AIM OF THE TASK =
Among the entries that follow, find every line with the word "faults" and copy it.

EXERCISE DATA =

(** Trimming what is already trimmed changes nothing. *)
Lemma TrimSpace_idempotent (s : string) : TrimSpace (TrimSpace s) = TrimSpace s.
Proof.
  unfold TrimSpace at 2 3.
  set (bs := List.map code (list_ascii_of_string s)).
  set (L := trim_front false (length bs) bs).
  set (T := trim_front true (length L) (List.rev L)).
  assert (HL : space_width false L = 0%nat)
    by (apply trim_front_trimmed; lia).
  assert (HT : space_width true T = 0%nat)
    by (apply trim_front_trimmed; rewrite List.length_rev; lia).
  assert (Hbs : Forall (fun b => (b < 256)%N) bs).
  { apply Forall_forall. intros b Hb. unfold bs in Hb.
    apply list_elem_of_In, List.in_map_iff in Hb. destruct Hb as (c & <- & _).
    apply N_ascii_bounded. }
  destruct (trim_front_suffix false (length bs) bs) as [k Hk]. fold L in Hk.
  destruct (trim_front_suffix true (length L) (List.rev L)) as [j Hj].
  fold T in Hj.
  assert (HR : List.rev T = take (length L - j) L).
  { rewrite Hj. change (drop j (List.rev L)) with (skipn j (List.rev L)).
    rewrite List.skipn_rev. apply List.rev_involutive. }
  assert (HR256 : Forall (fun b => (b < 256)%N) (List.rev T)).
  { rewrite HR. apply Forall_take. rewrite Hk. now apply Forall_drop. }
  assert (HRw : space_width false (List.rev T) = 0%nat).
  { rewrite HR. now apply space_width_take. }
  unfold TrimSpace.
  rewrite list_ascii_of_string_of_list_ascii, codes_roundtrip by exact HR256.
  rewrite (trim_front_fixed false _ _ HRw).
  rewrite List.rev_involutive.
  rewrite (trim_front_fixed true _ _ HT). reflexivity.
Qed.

...

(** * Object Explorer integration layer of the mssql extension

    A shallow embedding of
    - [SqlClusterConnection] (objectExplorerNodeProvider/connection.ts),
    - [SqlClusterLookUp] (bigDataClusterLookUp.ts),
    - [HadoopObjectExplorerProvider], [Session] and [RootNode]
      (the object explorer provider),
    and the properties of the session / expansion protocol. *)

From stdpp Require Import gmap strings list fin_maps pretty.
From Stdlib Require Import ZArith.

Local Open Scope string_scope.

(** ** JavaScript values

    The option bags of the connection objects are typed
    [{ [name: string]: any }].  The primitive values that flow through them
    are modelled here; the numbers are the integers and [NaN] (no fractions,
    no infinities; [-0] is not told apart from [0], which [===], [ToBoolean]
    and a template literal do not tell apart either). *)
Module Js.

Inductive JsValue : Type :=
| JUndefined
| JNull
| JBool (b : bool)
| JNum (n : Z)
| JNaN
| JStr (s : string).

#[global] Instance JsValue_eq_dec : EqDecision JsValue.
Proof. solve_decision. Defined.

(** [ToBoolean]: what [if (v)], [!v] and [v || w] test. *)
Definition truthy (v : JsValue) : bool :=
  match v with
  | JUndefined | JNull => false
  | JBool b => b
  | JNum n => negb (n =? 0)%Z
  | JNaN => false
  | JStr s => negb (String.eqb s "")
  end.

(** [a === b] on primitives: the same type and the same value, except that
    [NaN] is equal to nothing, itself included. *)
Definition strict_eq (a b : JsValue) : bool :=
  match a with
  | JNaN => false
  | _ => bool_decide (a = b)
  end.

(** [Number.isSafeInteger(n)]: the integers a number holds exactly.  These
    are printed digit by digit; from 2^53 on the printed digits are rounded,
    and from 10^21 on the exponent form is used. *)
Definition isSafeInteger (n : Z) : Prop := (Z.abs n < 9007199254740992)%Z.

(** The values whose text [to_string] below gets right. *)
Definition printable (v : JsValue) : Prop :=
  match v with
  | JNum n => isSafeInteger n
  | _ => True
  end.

---

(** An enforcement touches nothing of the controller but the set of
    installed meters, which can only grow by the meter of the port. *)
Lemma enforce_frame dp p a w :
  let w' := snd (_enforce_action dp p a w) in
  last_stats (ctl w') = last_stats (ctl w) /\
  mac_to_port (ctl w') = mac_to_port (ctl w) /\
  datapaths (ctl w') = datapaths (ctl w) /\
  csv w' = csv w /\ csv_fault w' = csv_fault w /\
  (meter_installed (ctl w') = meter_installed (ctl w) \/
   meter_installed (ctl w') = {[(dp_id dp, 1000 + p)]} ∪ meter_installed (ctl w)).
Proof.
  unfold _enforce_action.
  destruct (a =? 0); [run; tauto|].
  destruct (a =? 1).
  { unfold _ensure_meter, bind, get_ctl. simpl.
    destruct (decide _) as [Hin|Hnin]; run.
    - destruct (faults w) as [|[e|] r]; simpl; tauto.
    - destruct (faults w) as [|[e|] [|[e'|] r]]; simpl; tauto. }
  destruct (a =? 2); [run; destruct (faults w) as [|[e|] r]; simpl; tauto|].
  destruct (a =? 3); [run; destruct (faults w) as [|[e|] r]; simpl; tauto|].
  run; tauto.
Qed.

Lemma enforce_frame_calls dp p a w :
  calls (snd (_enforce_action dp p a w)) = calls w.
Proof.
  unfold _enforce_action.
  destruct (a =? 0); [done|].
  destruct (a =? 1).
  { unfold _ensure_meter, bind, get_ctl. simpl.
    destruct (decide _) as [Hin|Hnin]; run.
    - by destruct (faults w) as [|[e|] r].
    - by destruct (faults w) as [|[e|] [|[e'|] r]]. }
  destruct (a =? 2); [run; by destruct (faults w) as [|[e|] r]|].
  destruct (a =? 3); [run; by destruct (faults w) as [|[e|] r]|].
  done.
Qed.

EXERCISE ANSWER =
    - destruct (faults w) as [|[e|] r]; simpl; tauto.
    - destruct (faults w) as [|[e|] [|[e'|] r]]; simpl; tauto. }
  destruct (a =? 2); [run; destruct (faults w) as [|[e|] r]; simpl; tauto|].
  destruct (a =? 3); [run; destruct (faults w) as [|[e|] r]; simpl; tauto|].
    - by destruct (faults w) as [|[e|] r].
    - by destruct (faults w) as [|[e|] [|[e'|] r]]. }
  destruct (a =? 2); [run; by destruct (faults w) as [|[e|] r]|].
  destruct (a =? 3); [run; by destruct (faults w) as [|[e|] r]|].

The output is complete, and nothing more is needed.